Cooling could make a given quantity of basalt more dense, but it would not make it heavier.
As the water slid off the continents, it pushed down upon the vertically shrinking horizontal slabs of cooling basalt, so more weight on the mantle, pushing down. And with the plate subduction and resultant magma emplacements under the continents, the continents were pushed up to further the runoff of Deluge water from the continents into the ocean basins, until equilibrium was established.
spidergoat, it's no use. We're arguing with someone who believes huge dinosaurs were holding their breath for days and living under water for days during a worldwide flood.
Just out of curiosity Ice, what day from the start of the rain marked the death of all land vertebrates?
Not Doing Science, why are you so desperate as to resort to distortion and obfuscation on such a grand scale, is it really that bad?
Remember, oceanic crust is about 5 miles thick, and the ocean is about 2 miles deep.
IAC, can you put the arrogance aside for a minute and answer my simple question: What day after the beginning of the water transgression marked the death of all the animals?
Day 40? Day 50?
The reason I ask is because the placement of Dino fossils and mammal fossils in the geologic column clearly disproves the Young Earth Theory.
Any other fairly tales?
It was day 197, hour 22.
How many days did it take for the entire geologic column to be built starting from day one of the rain?
Built up, or the final form?
The point where all the layers were pancaked and cementized, which you said happens instantly.
Also, do you believe that the Mesozoic Layers were formed from the regression of the waters as many YEC's believe?
If not, which layers of the Geo. Column were deposited and formed by the regression?
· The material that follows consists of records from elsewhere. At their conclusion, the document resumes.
Class ZstdLib : Type := {
  ZSTD_CCtx : Type;
  ZSTD_DCtx : Type;
  ZSTD_CDict : Type;
  ZSTD_DDict : Type;
  (* constants of the C header *)
  ZSTD_e_continue : Z;
  ZSTD_e_flush : Z;
  ZSTD_e_end : Z;
  ZSTD_c_compressionLevel : Z;
  ZSTD_c_nbWorkers : Z;
  ZSTD_c_jobSize : Z;
  ZSTD_c_overlapLog : Z;
  ZSTD_CONTENTSIZE_UNKNOWN : Z;
  ZSTD_CONTENTSIZE_ERROR : Z;
  ZSTD_versionNumber : Z;
  ZSTD_minCLevel : Z;
  (* (lowerBound, upperBound) of a compression parameter *)
  ZSTD_cParam_getBounds : Z -> Z * Z;
  ZSTD_isError : Z -> bool;
  (* contexts and parameters; [None] is a NULL result *)
  ZSTD_createCCtx : option ZSTD_CCtx;
  ZSTD_createDCtx : option ZSTD_DCtx;
  ZSTD_CCtx_setParameter : ZSTD_CCtx -> Z -> Z -> ZSTD_CCtx * Z;
  ZSTD_DCtx_setParameter : ZSTD_DCtx -> Z -> Z -> ZSTD_DCtx * Z;
  ZSTD_CCtx_setPledgedSrcSize : ZSTD_CCtx -> Z -> ZSTD_CCtx * Z;
  ZSTD_CCtx_reset : ZSTD_CCtx -> ZSTD_CCtx;
  ZSTD_DCtx_reset : ZSTD_DCtx -> ZSTD_DCtx;
  ZSTD_compressBound : Z -> Z;
  (* dictionaries *)
  ZDICT_getDictID : bytes -> Z;
  ZSTD_createCDict : bytes -> Z -> option ZSTD_CDict;
  ZSTD_createDDict : bytes -> option ZSTD_DDict;
  ZSTD_CCtx_refCDict : ZSTD_CCtx -> ZSTD_CDict -> ZSTD_CCtx * Z;
  ZSTD_DCtx_refDDict : ZSTD_DCtx -> ZSTD_DDict -> ZSTD_DCtx * Z;
  (* frames *)
  ZSTD_getFrameContentSize : bytes -> Z;
  (* streaming steps: context, room left in the output buffer
     (out.size - out.pos), unread input (in.src[in.pos:in.size]) *)
  ZSTD_compressStream2 : ZSTD_CCtx -> nat -> bytes -> Z -> step ZSTD_CCtx;
  ZSTD_decompressStream : ZSTD_DCtx -> nat -> bytes -> step ZSTD_DCtx
}.

(** The C structs [ZSTD_inBuffer] and [ZSTD_outBuffer]. *)
Record ZSTD_inBuffer : Type := mkIn {
  in_src : bytes;     (* the bytes from [src] on *)
  in_size : Z;
  in_pos : Z
}.

Record ZSTD_outBuffer : Type := mkOut {
  out_dst : nat;      (* the array written to *)
  out_size : Z;
  out_pos : Z
}.

(** ** class _BlocksOutputBuffer *)

Definition KB : Z := 1024.
Definition MB : Z := 1024 * 1024.
Definition BUFFER_BLOCK_SIZE : list Z :=
  [ 32*KB; 64*KB; 256*KB; 1*MB; 4*MB; 8*MB; 16*MB; 16*MB;
    32*MB; 32*MB; 32*MB; 32*MB; 64*MB; 64*MB; 128*MB; 128*MB;
    256*MB ].

Record _BlocksOutputBuffer : Type := mkBuf {
  blist : list nat;       (* self.list: the blocks, oldest first *)
  allocated : Z;
  max_length : Z
}.

Section OutputBuffer.
Context {ffi : Ffi}.

Definition initAndGrow (max_length : Z) : M World (_BlocksOutputBuffer * ZSTD_outBuffer) :=
  let block_size :=
    if (0 <=? max_length) && (max_length <? nth 0 BUFFER_BLOCK_SIZE 0)
    then max_length
    else nth 0 BUFFER_BLOCK_SIZE 0 in
  block <- _new_nonzero block_size ;;
  match block with
  | None => raise MemoryError
  | Some block =>
      ret ({| blist := [block]; allocated := block_size; max_length := max_length |},
           {| out_dst := block; out_size := block_size; out_pos := 0 |})
  end.

Definition initWithSize (init_size : Z) : M World (_BlocksOutputBuffer * ZSTD_outBuffer) :=
  block <- _new_nonzero init_size ;;
  match block with
  | None => raise MemoryError
  | Some block =>
      ret ({| blist := [block]; allocated := init_size; max_length := -1 |},
           {| out_dst := block; out_size := init_size; out_pos := 0 |})
  end.

Definition grow (self : _BlocksOutputBuffer) (out : ZSTD_outBuffer)
  : M World (_BlocksOutputBuffer * ZSTD_outBuffer) :=
  assert (out_pos out =? out_size out) ;;;
  let list_len := length (blist self) in
  let block_size :=
    if (list_len <? length BUFFER_BLOCK_SIZE)%nat
    then nth list_len BUFFER_BLOCK_SIZE 0
    else List.last BUFFER_BLOCK_SIZE 0 in
  block_size <-
    (if max_length self >=? 0 then
       let rest := max_length self - allocated self in
       assert (rest >? 0) ;;;
       ret (if block_size >? rest then rest else block_size)
     else ret block_size) ;;
  b <- _new_nonzero block_size ;;
  match b with
  | None => raise MemoryError
  | Some b =>
      ret ({| blist := blist self ++ [b];
              allocated := allocated self + block_size;
              max_length := max_length self |},
           {| out_dst := b; out_size := block_size; out_pos := 0 |})
  end.

Definition reachedMaxLength (self : _BlocksOutputBuffer) (out : ZSTD_outBuffer)
  : M World bool :=
  assert (out_pos out =? out_size out) ;;;
  ret (allocated self =? max_length self).

(** The copy loop of [finish]: [for block in self.list[:-1]]. *)
Fixpoint finish_copy (final : nat) (posi : Z) (blocks : list nat) : M World Z :=
  match blocks with
  | [] => ret posi
  | block :: rest =>
      w <- get ;;
      memmove final posi (memread w block) (len (memread w block)) ;;;
      finish_copy final (posi + len (memread w block)) rest
  end.

Definition finish (self : _BlocksOutputBuffer) (out : ZSTD_outBuffer) : M World bytes :=
  if ((length (blist self) =? 1)%nat && (out_pos out =? out_size out))
     || ((length (blist self) =? 2)%nat && (out_pos out =? 0))
  then
    match blist self with
    | block0 :: _ => w <- get ;; ret (memread w block0)
    | [] => raise IndexError
    end
  else
    let data_size := allocated self - (out_size out - out_pos out) in
    final <- _new_nonzero data_size ;;
    match final with
    | None => raise MemoryError
    | Some final =>
        posi <- finish_copy final 0 (removelast (blist self)) ;;
        match last (blist self) with
        | None => raise IndexError
        | Some last_block =>
            w <- get ;;
            memmove final posi (memread w last_block) (out_pos out) ;;;
            w <- get ;;
            ret (memread w final)
        end
    end.

End OutputBuffer.

(** ** Calls into the library *)

(** State seen by code that drives a context: the context and the world. *)
Definition liftW {X A : Type} (c : M World A) : M (X * World) A :=
  zoom snd (fun w s => (fst s, w)) c.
Assuming the Earth was covered to the tops of the mountains, the water would undergo no "sliding", it would be about the same level everywhere (discounting tidal forces).
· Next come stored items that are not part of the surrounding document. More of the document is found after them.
(** C2 (as stated) fails: the engine reports two issues and two fixes,
    and the corrected line is the re-indented original, without a colon. *)
Lemma missing_colon_example_result :
  fst (analyze_syntax_errors ∅ "if x > 0" "python") =
  ([ "Line 1: Missing colon"; "Line 1: Indentation error";
     "Fixed missing_colon on line 1"; "Fixed indentation on line 1" ],
   "    if x > 0").
Proof. vm_compute. reflexivity. Qed.

(** JavaScript needs a second run: on the line [var x = 5], and on the
    line [const x = 5] the first run returns for it, no rule even matches
    its own output; yet a second run on the returned text applies one more
    fix, the semicolon that var_to_const overwrote in the first run. *)
Example javascript_two_runs :
  let first := analyze_syntax_errors ∅ "var x = 5" "javascript" in
  let second := analyze_syntax_errors (snd first) (snd (fst first)) "javascript" in
  forallb (quiet_on_own_output "var x = 5") (rules_of "javascript") = true /\
  forallb (quiet_on_own_output "const x = 5") (rules_of "javascript") = true /\
  fst first =
  ([ "Line 1: Missing semicolon"; "Line 1: Use const instead of var";
     "Fixed missing_semicolon on line 1"; "Fixed var_to_const on line 1" ],
   "const x = 5") /\
  fst second =
  ([ "Line 1: Missing semicolon"; "Fixed missing_semicolon on line 1" ],
   "const x = 5;").
Proof. vm_compute. repeat split. Qed.

(** ** The brace rule of Go, through the matcher *)

Lemma word_not_space a : is_word a = true -> is_space a = false.
Proof.
  destruct a as [[] [] [] [] [] [] [] []]; vm_compute; congruence.
Qed.

Lemma star_prev A c (k : option ascii -> string -> option A) :
  (forall p1 p2 x, k p1 x = k p2 x) ->
  forall s p1 p2, star c p1 s k = star c p2 s k.
Proof.
  intros Hk. induction s as [| a s IH]; intros p1 p2; cbn [star].
  - apply Hk.
  - destruct (cset_match c a); [| apply Hk].
    now rewrite (Hk p1 p2).
Qed.

(** When the continuation fails wherever the next character is still in
    the class, the greedy repetition commits to the longest run. *)
Lemma star_commit A c (k : option ascii -> string -> option A) :
  (forall p1 p2 x, k p1 x = k p2 x) ->
  forall s prev,
    (forall pre a s', s = pre +:+ String a s' ->
                      cset_match c a = true -> k None (String a s') = None) ->
    star c prev s k = k None (skip_while (cset_match c) s).
Proof.
  intros Hk. induction s as [| a s IH]; intros prev Hfail; cbn [star skip_while].
  - apply Hk.
  - destruct (cset_match c a) eqn:Ha; [| apply Hk].
    rewrite (IH (Some a)).
    + destruct (k None (skip_while (cset_match c) s)); [reflexivity |].
      rewrite (Hk prev None). now apply (Hfail "").
    + intros pre b s' -> Hb. now apply (Hfail (String a pre)).
Qed.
Lots of sheet erosion at the end, and trapped surface waters which caused local surface formations.
Many of the layers were pretty well hardened in weeks or months, the rest within a few years.
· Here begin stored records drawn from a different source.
(** The container the module starts with, filled while [_schema_store] is
    built, is consistent with the resources. *)
Lemma schema_store_init_cache_ok (env : Env) :
  cache_ok env (_schema_store_init env ∅).2.
Proof.
  assert (Hentry : ∀ t (st : cache), cache_ok env st → cache_ok env (store_entry env t st).2).
  { intros t st Hok. unfold store_entry, mbind, M_bind, lift.
    pose proof (getitem_cache_ok env t st Hok) as H1.
    destruct (_schemas_getitem env t st) as [[s |] st1]; [| done].
    destruct (subscript s "$id") as [k |]; [| done].
    destruct (hashable k); [| done].
    pose proof (getitem_cache_ok env t st1 H1) as H2.
    by destruct (_schemas_getitem env t st1) as [[v |] st2]. }
  unfold _schema_store_init, mbind, M_bind, lift.
  pose proof (cache_ok_empty env) as H0.
  destruct (tag_attr env "export") as [t1 |]; [| done].
  destruct (tag_attr env "source_definitions") as [t2 |]; [| done].
  pose proof (Hentry t1 ∅ H0) as H1.
  destruct (store_entry env t1 ∅) as [[e1 |] st1]; [| done].
  pose proof (Hentry t2 st1 H1) as H2.
  by destruct (store_entry env t2 st1) as [[e2 |] st2].
Qed.

Example schema_store_of_demo_env :
  let doc path := JDict [("$id", JStr path)] in
  let r := _schema_store_init demo_env ∅ in
  r.1 = Ok [ (JStr "schemas/export.schema.json", doc "schemas/export.schema.json");
             (JStr "schemas/source_definitions.schema.json",
              doc "schemas/source_definitions.schema.json") ] ∧
  r.2 !! export_tag = Some (doc "schemas/export.schema.json") ∧
  r.2 !! source_definitions_tag = Some (doc "schemas/source_definitions.schema.json") ∧
  r.2 !! display_tag = None.
Proof. vm_compute. done. Qed.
Goat, I've been through that a million times, the mountains rose at the close of the Deluge.
Okay, so now tell me why the the first dino fossils (including a mother sitting on her eggs and protecting them) appear after 8,000 feet of sediment and are nowhere to be found below that point.
Hi there IceAgeCivilizations. Deliberately or by mistake, you seem to have overlooked some of the points I made earlier. I will repost them here, with some responses to points you have made.
This is not true. As has been previously stated, the response of a rock (or any material) to stress is determined not only by the rock's composition, but also by temperature, confining pressure and strain rate. Rocks which are deeply buried and which undergo strain at relatively slow rates (as in plate tectonics) can deform in a ductile manner. Fractures form in brittle regimes. By demanding fractures in the presence of folds, you are demanding evidence of the rock undergoing both brittle and ductile deformation simultaneously. While faults often are associated with folds, in fact, the tension on the outside of a fold is often expressed as boudinage structures.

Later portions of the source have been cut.